## WHAT TO PRODUCE
Look for the word "next". Copy every line of the listing where it occurs.

:: EXTRACTED RECORDS ::

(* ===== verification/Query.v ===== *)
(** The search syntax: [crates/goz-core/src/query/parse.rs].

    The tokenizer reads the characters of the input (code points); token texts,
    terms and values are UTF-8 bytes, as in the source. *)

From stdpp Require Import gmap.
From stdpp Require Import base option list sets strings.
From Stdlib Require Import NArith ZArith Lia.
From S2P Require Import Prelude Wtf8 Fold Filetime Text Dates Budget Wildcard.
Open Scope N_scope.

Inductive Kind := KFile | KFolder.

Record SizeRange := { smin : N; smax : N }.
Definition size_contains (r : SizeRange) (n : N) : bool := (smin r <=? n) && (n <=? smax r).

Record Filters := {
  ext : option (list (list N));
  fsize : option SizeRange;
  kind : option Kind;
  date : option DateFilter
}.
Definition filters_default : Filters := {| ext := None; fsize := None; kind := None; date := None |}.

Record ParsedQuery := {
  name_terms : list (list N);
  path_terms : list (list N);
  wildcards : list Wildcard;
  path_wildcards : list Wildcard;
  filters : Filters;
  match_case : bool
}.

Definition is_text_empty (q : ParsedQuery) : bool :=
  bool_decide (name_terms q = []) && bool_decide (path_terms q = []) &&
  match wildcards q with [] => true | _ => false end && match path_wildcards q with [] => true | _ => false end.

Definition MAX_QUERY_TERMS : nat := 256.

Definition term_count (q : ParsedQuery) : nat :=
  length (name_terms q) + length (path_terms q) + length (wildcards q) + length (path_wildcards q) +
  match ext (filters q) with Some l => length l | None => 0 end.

:::
:: EXTRACTED RECORDS ::

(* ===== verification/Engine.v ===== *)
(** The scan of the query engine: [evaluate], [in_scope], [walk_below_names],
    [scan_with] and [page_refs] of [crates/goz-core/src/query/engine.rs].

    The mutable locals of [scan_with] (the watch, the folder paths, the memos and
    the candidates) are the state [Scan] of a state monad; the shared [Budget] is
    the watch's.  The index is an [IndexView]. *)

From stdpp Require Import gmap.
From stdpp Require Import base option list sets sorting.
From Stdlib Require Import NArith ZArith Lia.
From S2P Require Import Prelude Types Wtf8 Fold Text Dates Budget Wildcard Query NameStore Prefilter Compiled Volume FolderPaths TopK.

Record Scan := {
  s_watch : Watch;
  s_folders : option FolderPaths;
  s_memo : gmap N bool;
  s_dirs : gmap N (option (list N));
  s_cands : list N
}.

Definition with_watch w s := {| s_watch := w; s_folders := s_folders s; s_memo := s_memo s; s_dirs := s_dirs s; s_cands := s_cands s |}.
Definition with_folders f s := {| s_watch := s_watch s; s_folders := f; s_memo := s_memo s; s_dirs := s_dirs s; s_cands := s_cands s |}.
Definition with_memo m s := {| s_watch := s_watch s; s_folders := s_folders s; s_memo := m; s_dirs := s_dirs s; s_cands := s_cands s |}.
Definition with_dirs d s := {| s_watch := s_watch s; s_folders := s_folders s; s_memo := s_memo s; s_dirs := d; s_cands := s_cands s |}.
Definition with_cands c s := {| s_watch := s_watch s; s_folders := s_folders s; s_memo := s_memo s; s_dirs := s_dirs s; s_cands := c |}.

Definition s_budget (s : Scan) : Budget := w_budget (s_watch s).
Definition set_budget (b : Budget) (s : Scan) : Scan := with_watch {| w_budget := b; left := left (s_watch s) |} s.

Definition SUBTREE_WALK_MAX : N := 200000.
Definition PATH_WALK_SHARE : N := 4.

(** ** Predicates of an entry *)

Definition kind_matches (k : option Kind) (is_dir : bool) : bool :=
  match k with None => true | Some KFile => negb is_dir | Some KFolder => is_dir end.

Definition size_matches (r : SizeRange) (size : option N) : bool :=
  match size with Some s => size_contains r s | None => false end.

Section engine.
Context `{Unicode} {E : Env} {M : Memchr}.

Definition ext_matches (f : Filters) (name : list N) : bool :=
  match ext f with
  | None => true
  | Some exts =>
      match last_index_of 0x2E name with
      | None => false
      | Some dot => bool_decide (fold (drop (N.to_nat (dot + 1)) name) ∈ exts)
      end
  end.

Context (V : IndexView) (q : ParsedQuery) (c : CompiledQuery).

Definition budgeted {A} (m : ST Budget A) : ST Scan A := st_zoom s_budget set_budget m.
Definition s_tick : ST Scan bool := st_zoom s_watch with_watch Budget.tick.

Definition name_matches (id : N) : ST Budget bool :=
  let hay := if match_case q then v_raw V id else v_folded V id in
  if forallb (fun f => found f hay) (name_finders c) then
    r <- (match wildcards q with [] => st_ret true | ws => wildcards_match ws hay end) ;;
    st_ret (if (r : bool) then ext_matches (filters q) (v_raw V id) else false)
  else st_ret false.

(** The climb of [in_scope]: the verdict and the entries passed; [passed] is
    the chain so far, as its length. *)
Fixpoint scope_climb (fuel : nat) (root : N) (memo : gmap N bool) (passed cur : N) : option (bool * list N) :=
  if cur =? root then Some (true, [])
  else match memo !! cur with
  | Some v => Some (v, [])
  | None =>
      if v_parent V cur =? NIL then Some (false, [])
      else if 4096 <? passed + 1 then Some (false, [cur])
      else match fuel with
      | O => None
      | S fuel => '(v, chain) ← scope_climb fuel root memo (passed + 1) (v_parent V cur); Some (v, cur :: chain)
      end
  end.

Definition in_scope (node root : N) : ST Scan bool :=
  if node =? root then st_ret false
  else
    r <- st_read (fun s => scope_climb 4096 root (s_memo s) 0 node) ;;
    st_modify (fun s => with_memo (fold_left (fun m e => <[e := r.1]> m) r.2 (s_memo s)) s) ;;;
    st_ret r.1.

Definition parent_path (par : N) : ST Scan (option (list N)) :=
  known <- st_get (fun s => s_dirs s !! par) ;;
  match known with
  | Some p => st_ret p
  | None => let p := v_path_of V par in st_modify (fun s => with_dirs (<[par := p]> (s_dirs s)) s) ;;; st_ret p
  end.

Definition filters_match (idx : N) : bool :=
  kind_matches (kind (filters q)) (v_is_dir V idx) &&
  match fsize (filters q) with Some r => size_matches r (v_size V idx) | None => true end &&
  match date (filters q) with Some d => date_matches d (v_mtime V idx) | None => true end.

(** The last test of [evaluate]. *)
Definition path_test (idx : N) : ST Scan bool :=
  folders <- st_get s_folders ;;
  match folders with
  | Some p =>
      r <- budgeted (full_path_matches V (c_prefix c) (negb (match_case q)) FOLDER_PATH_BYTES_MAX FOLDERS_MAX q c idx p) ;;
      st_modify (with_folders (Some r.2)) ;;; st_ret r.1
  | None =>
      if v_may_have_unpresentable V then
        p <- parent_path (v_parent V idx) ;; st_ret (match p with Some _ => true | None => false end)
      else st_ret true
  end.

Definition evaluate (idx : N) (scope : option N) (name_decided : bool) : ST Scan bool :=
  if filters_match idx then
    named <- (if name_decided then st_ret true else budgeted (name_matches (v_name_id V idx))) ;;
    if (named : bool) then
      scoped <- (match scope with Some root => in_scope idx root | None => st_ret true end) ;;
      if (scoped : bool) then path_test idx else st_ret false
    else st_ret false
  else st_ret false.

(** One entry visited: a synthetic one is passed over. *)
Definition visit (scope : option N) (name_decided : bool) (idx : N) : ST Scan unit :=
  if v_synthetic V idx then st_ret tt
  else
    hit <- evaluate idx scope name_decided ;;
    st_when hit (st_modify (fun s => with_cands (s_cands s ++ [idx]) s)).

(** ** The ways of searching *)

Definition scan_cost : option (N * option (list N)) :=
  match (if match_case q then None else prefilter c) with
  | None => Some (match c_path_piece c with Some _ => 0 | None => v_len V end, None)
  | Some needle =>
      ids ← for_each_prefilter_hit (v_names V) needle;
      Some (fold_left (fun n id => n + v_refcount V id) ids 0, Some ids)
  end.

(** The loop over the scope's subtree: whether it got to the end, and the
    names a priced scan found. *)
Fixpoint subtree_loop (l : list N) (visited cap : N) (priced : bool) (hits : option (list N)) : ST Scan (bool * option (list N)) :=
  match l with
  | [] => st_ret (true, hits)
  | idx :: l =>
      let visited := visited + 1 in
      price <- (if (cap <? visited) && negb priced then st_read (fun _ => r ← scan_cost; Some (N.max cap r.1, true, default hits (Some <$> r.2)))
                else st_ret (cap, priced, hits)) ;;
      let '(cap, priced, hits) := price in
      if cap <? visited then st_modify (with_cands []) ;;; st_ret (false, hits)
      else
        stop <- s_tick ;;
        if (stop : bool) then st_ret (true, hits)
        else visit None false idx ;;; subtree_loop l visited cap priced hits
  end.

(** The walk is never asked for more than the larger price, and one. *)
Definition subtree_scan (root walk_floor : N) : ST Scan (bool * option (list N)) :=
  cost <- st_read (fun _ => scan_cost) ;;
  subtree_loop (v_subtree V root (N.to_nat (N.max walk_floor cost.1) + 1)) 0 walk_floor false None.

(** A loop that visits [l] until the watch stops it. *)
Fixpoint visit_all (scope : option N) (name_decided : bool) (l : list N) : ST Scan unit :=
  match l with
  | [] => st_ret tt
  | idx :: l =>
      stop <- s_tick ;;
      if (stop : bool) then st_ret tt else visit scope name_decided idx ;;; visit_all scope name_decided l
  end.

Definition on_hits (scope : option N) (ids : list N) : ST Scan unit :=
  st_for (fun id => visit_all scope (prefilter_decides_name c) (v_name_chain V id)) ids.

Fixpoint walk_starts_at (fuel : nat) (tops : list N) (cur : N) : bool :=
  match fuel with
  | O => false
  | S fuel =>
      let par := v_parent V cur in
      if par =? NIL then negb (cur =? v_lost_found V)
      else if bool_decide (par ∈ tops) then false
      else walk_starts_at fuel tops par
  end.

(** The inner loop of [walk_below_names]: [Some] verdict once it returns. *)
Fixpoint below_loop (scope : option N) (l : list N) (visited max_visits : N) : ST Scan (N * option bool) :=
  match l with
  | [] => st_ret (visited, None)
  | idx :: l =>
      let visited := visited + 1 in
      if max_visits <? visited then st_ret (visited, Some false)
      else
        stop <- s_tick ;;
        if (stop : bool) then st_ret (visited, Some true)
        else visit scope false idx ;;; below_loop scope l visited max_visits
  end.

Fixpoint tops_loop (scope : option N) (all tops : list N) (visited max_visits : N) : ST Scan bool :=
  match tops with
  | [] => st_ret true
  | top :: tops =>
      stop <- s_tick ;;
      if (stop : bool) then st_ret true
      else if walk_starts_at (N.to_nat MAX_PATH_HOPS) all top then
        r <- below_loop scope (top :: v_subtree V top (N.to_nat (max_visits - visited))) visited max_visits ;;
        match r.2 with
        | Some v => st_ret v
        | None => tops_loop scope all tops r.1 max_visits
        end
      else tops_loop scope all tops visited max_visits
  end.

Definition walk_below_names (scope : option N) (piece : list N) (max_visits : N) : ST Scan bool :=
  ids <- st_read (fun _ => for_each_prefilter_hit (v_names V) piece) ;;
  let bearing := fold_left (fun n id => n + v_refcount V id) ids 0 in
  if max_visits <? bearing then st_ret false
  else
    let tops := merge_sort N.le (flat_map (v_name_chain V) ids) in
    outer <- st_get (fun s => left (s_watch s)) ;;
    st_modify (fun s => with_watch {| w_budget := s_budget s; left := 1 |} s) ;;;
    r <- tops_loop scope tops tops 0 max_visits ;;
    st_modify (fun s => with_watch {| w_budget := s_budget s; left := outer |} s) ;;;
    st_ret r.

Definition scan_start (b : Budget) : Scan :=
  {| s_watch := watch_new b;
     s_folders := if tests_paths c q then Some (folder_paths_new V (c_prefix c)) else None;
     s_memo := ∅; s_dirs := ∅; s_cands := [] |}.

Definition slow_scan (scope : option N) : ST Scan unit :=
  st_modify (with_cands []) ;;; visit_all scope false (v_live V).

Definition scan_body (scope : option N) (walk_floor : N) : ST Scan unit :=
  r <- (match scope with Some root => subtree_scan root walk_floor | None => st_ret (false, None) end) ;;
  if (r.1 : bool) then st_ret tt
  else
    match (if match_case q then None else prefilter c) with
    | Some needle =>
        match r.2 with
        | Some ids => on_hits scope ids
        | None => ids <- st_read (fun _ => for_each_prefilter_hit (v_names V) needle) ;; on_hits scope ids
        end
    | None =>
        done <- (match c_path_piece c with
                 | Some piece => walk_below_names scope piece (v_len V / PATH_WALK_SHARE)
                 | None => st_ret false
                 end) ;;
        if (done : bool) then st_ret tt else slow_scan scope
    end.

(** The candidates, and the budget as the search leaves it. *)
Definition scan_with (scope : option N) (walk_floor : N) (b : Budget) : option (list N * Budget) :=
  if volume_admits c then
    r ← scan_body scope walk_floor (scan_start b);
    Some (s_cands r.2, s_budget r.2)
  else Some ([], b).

:::
:: EXTRACTED RECORDS ::

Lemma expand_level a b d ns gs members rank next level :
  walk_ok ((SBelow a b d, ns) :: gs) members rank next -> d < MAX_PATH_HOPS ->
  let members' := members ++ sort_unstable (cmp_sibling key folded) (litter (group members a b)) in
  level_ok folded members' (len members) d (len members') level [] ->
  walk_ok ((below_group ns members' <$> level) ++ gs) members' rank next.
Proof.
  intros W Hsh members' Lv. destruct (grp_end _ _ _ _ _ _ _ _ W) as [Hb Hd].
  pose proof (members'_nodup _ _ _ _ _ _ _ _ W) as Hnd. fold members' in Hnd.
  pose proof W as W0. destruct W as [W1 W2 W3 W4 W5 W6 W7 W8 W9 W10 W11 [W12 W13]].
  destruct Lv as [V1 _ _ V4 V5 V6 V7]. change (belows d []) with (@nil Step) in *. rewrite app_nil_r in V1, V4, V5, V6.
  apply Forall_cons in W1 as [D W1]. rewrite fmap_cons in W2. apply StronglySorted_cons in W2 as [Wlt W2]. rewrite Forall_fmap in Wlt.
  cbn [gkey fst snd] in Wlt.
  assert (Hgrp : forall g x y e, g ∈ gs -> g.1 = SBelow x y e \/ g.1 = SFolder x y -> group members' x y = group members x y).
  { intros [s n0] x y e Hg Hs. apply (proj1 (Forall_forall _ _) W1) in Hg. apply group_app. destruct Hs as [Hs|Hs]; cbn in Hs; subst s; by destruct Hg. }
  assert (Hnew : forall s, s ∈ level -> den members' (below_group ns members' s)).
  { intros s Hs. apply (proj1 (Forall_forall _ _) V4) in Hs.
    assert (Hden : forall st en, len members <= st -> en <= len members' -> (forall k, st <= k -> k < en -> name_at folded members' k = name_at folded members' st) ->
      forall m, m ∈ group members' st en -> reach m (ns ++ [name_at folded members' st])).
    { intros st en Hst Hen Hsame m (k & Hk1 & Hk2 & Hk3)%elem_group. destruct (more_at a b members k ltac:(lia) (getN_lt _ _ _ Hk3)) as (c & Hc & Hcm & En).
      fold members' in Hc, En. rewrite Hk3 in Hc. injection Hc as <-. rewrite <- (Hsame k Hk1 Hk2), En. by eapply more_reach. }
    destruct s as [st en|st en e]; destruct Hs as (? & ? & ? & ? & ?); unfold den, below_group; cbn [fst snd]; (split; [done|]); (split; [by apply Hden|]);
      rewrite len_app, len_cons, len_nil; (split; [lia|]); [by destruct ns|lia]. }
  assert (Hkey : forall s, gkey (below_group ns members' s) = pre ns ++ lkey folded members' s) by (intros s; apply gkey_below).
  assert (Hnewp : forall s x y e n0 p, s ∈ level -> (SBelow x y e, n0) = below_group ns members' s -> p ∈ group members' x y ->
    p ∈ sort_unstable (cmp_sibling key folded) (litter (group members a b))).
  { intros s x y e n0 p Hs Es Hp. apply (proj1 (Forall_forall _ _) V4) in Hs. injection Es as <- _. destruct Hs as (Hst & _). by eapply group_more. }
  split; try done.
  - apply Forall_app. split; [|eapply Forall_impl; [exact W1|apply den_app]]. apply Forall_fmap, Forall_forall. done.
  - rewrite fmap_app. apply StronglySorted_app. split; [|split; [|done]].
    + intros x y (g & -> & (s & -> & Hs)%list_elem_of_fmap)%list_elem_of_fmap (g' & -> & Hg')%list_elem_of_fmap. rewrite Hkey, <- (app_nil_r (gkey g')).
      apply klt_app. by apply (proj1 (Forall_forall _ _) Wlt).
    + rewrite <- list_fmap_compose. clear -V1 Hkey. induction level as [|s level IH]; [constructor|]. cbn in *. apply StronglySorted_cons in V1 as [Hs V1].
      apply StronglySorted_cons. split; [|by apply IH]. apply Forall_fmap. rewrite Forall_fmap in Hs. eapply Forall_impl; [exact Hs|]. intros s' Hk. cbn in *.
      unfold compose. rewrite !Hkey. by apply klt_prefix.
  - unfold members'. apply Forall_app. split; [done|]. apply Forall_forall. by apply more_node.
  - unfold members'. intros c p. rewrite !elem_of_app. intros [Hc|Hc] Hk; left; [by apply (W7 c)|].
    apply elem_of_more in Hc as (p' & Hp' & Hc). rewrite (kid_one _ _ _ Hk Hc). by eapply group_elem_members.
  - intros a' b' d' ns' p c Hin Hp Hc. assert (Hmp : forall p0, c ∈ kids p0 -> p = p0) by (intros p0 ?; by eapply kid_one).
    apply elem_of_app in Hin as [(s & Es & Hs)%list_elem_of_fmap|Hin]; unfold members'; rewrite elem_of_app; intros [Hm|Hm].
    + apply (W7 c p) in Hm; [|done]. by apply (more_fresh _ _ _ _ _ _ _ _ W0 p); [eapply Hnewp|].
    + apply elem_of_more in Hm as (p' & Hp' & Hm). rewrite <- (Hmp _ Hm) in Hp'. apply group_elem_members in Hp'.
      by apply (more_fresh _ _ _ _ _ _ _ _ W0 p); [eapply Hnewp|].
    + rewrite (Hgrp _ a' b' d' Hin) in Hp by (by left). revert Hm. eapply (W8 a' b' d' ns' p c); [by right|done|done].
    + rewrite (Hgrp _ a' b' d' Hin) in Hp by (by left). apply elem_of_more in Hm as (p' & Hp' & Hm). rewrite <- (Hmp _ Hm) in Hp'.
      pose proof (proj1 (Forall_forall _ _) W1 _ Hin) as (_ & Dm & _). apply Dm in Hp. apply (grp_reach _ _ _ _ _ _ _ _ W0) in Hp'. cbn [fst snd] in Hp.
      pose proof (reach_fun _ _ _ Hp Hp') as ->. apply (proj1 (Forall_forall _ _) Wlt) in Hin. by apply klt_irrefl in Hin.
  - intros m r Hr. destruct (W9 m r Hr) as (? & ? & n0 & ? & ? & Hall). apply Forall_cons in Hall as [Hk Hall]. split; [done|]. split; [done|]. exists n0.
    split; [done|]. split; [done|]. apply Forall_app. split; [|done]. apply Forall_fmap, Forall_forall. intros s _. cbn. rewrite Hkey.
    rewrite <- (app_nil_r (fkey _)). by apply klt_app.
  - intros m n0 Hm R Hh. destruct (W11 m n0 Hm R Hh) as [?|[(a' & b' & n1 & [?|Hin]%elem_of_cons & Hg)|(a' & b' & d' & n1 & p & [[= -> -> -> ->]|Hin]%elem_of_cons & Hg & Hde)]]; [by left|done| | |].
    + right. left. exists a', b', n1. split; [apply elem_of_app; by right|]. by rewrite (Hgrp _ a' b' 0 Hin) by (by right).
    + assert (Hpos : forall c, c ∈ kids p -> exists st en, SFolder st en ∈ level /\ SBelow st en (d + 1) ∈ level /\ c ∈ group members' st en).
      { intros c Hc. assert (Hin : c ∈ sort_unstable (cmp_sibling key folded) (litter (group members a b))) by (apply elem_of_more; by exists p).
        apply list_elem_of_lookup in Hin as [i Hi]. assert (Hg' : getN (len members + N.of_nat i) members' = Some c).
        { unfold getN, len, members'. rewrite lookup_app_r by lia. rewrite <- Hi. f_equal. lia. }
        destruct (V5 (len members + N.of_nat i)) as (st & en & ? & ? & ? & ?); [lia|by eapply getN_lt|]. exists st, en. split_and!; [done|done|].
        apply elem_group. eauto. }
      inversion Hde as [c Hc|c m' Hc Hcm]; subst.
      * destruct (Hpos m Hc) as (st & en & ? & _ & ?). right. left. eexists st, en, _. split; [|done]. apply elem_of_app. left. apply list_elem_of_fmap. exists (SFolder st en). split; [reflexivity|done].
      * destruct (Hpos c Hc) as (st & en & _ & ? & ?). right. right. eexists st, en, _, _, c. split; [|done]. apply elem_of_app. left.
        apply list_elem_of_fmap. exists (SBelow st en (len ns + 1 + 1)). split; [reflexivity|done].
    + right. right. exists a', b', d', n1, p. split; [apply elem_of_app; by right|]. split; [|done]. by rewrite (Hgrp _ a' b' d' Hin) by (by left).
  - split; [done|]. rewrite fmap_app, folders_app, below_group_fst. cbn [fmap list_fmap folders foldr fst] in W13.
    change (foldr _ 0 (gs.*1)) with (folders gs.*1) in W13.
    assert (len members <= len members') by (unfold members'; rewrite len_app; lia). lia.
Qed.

:::

## EXERCISE ANSWER
Lemma expand_level a b d ns gs members rank next level :
  walk_ok ((SBelow a b d, ns) :: gs) members rank next -> d < MAX_PATH_HOPS ->
  walk_ok ((below_group ns members' <$> level) ++ gs) members' rank next.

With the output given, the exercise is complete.